In the following listing, find the lines containing "type" and report them.

*Data listing*
##########
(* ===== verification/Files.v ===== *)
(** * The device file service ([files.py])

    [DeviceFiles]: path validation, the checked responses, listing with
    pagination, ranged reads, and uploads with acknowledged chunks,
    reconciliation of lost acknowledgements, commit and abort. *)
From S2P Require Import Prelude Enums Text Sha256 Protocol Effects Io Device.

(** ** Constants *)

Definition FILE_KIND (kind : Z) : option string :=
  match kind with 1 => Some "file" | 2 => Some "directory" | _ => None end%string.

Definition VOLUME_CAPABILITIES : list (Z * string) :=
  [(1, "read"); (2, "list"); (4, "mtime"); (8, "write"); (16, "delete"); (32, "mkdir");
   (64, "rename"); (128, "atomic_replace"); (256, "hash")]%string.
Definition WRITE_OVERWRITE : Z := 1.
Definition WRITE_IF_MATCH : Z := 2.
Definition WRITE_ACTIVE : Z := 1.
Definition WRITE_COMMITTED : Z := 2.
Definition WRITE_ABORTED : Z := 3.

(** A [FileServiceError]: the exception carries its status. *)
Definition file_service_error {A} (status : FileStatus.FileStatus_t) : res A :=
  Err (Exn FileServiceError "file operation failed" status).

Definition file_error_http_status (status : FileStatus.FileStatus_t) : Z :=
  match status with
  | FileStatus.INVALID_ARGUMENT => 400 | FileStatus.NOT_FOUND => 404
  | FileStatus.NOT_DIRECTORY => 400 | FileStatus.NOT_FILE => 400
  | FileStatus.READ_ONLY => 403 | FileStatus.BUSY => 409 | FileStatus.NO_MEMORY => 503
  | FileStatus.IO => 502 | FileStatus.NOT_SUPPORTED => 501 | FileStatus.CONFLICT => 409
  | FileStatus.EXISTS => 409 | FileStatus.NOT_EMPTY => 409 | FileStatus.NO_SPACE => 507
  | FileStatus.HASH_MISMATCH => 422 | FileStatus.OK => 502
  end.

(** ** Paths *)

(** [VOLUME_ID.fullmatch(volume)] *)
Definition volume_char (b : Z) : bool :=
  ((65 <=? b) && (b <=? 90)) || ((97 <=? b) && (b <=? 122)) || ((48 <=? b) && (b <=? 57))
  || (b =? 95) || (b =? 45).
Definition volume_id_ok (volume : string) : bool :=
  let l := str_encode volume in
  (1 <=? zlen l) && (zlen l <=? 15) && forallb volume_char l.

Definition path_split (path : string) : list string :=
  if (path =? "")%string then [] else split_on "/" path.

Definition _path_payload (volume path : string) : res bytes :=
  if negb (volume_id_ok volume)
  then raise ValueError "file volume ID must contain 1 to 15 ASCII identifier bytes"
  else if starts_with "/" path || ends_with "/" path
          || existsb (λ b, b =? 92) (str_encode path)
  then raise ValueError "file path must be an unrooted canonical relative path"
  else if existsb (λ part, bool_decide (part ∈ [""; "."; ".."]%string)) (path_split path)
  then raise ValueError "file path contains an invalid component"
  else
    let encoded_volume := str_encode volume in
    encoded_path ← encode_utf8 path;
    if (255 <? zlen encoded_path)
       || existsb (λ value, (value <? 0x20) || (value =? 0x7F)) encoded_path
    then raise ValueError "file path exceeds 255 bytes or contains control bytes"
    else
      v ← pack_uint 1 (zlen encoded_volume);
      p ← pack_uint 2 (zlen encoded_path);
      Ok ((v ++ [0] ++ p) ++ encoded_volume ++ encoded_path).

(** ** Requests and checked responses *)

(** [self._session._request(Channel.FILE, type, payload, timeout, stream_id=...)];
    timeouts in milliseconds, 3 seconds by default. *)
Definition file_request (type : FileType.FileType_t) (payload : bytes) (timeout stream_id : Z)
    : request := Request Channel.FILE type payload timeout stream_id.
##########
*Answer space*
(** [self._session._request(Channel.FILE, type, payload, timeout, stream_id=...)];
Definition file_request (type : FileType.FileType_t) (payload : bytes) (timeout stream_id : Z)
    : request := Request Channel.FILE type payload timeout stream_id.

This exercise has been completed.